Abstract
Danish lack of surveillance capacities in the Arctic is threating the current strategic burden sharing
in the region, which can be an American wedge to increased Arctic posture. Arctic foot-dragging
could therefore see Denmark undermine its most important geopolitical asset: being a significant
security policy actor in arctic in the eyes of the United States. In 2021 the Danish government
announced an investment of 1.5 billion DKK in a so-called Arctic Capacity Package. This
dissertation seeks to investigate to which degree the surveillance capacity in the arctic capacity
package is likely to grant Denmark prestige from the US, which will thereby secure the Danish
geopolitical distinction in the region.
The investigation of the dissertations puzzle has been done through Glenn H. Snyders realist
alliance theory, which has been applied on the empirical data of the assignment through a
hypothetical deductive method in the framework of Peter Viggo Jakobsen’s Theory of Success: If
Denmark acquire appropriate surveillance capabilities in the Arctic, then the US will grant Denmark
prestige, because Denmark is a useful ally. Accumulated prestige reduces the risk of abandonment,
which for the purpose of this dissertation is the risk of being marginalized in the region by the US.

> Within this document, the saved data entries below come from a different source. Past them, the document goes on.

(* ===== verification/Dict.v ===== *)
(** Python dictionaries whose order matters: association lists with one entry per key, in
    insertion order.  [d_set] is [d[k] = v]: an entry that is there keeps its place. *)

From S2P Require Import Prelude.

Section dict.
Context {K V : Type} `{EqDecision K}.
Implicit Types d : list (K * V).

Fixpoint d_get d (k : K) : option V :=
  match d with
  | [] => None
  | (k', v) :: d => if decide (k' = k) then Some v else d_get d k
  end.

Fixpoint d_set d (k : K) (v : V) : list (K * V) :=
  match d with
  | [] => [(k, v)]
  | (k', v') :: d => if decide (k' = k) then (k', v) :: d else (k', v') :: d_set d k v
  end.

(** [d.pop(k, None)] and [del d[k]] of a key that is there. *)
Fixpoint d_pop d (k : K) : list (K * V) :=
  match d with
  | [] => []
  | (k', v) :: d => if decide (k' = k) then d else (k', v) :: d_pop d k
  end.

(** [{k: v for k, v in pairs}]. *)
Definition d_of (pairs : list (K * V)) : list (K * V) :=
  foldl (λ d e, d_set d e.1 e.2) [] pairs.

Lemma d_get_set d k v k' :
  d_get (d_set d k v) k' = if decide (k = k') then Some v else d_get d k'.
Proof.
  induction d as [|[k0 v0] d IH]; cbn; [done|].
  destruct (decide (k0 = k)) as [->|Hne]; cbn.
  - by repeat case_decide.
  - rewrite IH. repeat case_decide; congruence.
Qed.

Lemma d_get_Some_in d k v : d_get d k = Some v → (k, v) ∈ d.
Proof.
  induction d as [|[k0 v0] d IH]; cbn; [done|]. case_decide as Heq.
  - intros [= ->]. subst. by left.
  - intros. right. auto.
Qed.

Lemma d_get_None d k : d_get d k = None ↔ k ∉ d.*1.
Proof.
  induction d as [|[k0 v0] d IH]; cbn.
  - split; [|done]. intros _ ?%elem_of_nil. done.
  - rewrite not_elem_of_cons. case_decide; [naive_solver|]. rewrite IH. naive_solver.
Qed.

Lemma d_get_in d k v : NoDup d.*1 → (k, v) ∈ d → d_get d k = Some v.
Proof.
  induction d as [|[k0 v0] d IH]; cbn; [by intros _ ?%elem_of_nil|].
  intros [Hn Hd]%list.NoDup_cons [Heq|Hin]%elem_of_cons.
  - injection Heq as -> ->. by rewrite decide_True.
  - rewrite decide_False; [auto|]. intros ->. destruct Hn. apply list_elem_of_fmap. by exists (k, v).
Qed.

Lemma d_set_keys d k v : (d_set d k v).*1 = if decide (k ∈ d.*1) then d.*1 else d.*1 ++ [k].
Proof.
  induction d as [|[k0 v0] d IH]; cbn; [done|].
  destruct (decide (k0 = k)) as [->|Hne]; cbn.
  - rewrite decide_True; [done|]. by left.
  - rewrite IH. destruct (decide (k ∈ d.*1)).
    + rewrite decide_True; [done|]. by right.
    + rewrite decide_False; [done|]. by rewrite not_elem_of_cons.
Qed.

Lemma d_set_nodup d k v : NoDup d.*1 → NoDup (d_set d k v).*1.
Proof.
  intros Hd. rewrite d_set_keys. case_decide; [done|].
  apply NoDup_app. split_and!; [done| |apply NoDup_singleton].
  by intros x Hx ->%list_elem_of_singleton.
Qed.

Lemma d_set_app d1 d2 k v :
  k ∉ d1.*1 → d_set (d1 ++ d2) k v = d1 ++ d_set d2 k v.
Proof.
  induction d1 as [|[k0 v0] d1 IH]; cbn; [done|]. rewrite not_elem_of_cons. intros [Hne Hn].
  rewrite decide_False by done. by rewrite IH.
Qed.

Lemma d_set_in d k v k' v' :
  NoDup d.*1 → (k', v') ∈ d_set d k v ↔ (k' = k ∧ v' = v) ∨ (k' ≠ k ∧ (k', v') ∈ d).
Proof.
  intros Hd. pose proof (d_set_nodup d k v Hd) as Hs. split.
  - intros Hin%(d_get_in _ _ _ Hs). rewrite d_get_set in Hin. case_decide.
    + left. naive_solver.
    + right. split; [done|]. by apply d_get_Some_in.
  - intros [[-> ->]|[Hne Hin]]; apply d_get_Some_in; rewrite d_get_set; [by rewrite decide_True|].
    rewrite decide_False by done. by apply d_get_in.
Qed.

(** Building a dictionary from pairs with distinct keys keeps them as they are. *)
Lemma d_of_nodup (pairs : list (K * V)) : NoDup pairs.*1 → d_of pairs = pairs.
Proof.
  unfold d_of. intros Hd. change pairs with ([] ++ pairs) in Hd at 1. change pairs with ([] ++ pairs) at 2.
  revert Hd. generalize (@nil (K * V)) as acc. induction pairs as [|[k v] l IH]; intros acc Hd; cbn.
  - by rewrite app_nil_r.
  - assert (d_set acc k v = acc ++ [(k, v)]) as ->.
    { rewrite <-(app_nil_r acc) at 1. rewrite d_set_app; [done|].
      rewrite fmap_app in Hd. apply NoDup_app in Hd as (_&Hx&_). intros Hin. apply (Hx _ Hin). by left. }
    rewrite IH; rewrite <-app_assoc; done.
Qed.

Lemma d_of_keys_nodup (pairs : list (K * V)) : NoDup (d_of pairs).*1.
Proof.
  unfold d_of. assert (NoDup (@nil (K * V)).*1) as Hd by constructor. revert Hd.
  generalize (@nil (K * V)). induction pairs as [|[k v] l IH]; intros acc Hd; cbn; [done|].
  by apply IH, d_set_nodup.
Qed.

Lemma d_get_pop d k k' :
  NoDup d.*1 → d_get (d_pop d k) k' = if decide (k = k') then None else d_get d k'.
Proof.
  induction d as [|[k0 v0] d IH]; cbn; [by case_decide|]. intros [Hn Hd]%list.NoDup_cons.
  destruct (decide (k0 = k)) as [->|Hne]; cbn.
  - case_decide; [|done]. subst. by apply d_get_None.
  - rewrite IH by done. repeat case_decide; congruence.
Qed.

Lemma d_pop_keys d k k' : k' ∈ (d_pop d k).*1 → k' ∈ d.*1.
Proof.
  induction d as [|[k0 v0] d IH]; cbn; [done|]. case_decide; [by right|]. cbn.
  intros [->|?]%elem_of_cons; [by left|right; auto].
Qed.
Lemma d_pop_nodup d k : NoDup d.*1 → NoDup (d_pop d k).*1.
Proof.
  induction d as [|[k0 v0] d IH]; cbn; [done|]. intros [Hn Hd]%list.NoDup_cons.
  case_decide; [done|]. constructor; [|auto]. intros ?%d_pop_keys. done.
Qed.

(** A new key goes to the end, and is what [d_pop] takes from there. *)
Lemma d_set_fresh d k v : k ∉ d.*1 → d_set d k v = d ++ [(k, v)].
Proof. intros Hk. rewrite <-(app_nil_r d) at 1. by rewrite d_set_app. Qed.

Lemma d_pop_last d k v : k ∉ d.*1 → d_pop (d ++ [(k, v)]) k = d.
Proof.
  induction d as [|[k0 v0] d IH]; cbn; [by rewrite decide_True|].
  intros [Hne Hni]%not_elem_of_cons. rewrite decide_False by done. by rewrite IH.
Qed.
End dict.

The analysis showed that the surveillance capacity in the arctic capacity package leads to a medium
level of prestige. The interoperability of the air warning radar in the Faroe Islands as well as the
long-range drones indicated a high level of prestige, however the absence of neither air warning
capabilities in Greenland nor antisubmarine capacities led to a modified level of medium prestige.
The capacities are likely venues of entrapment, as they are of such a character that enables the US
to easily draw upon them in conflicts beneath the threshold of war. Even though prestige is an
imprecise ambiguous concept, it is a useful tool in the context of alliance relations that are
themselves ambiguous in nature. This dissertation finds it necessary to increase the level of prestige,
as the medium level of prestige doesn’t seem adequate, due to the increased power posture in the
region. On that basis this dissertation recommends investing in GlobalEye surveillance planes and
over-the-horizon radars, as these capacities address the deficiencies in question.
These surveillance capacities can lead to strategic risks in in the Arctic regarding deterrence and the
security dilemma, which can be even more complicated by a future ingestion of AI and autonomous
systems. These areas are, however, beyond this dissertation’s field of study.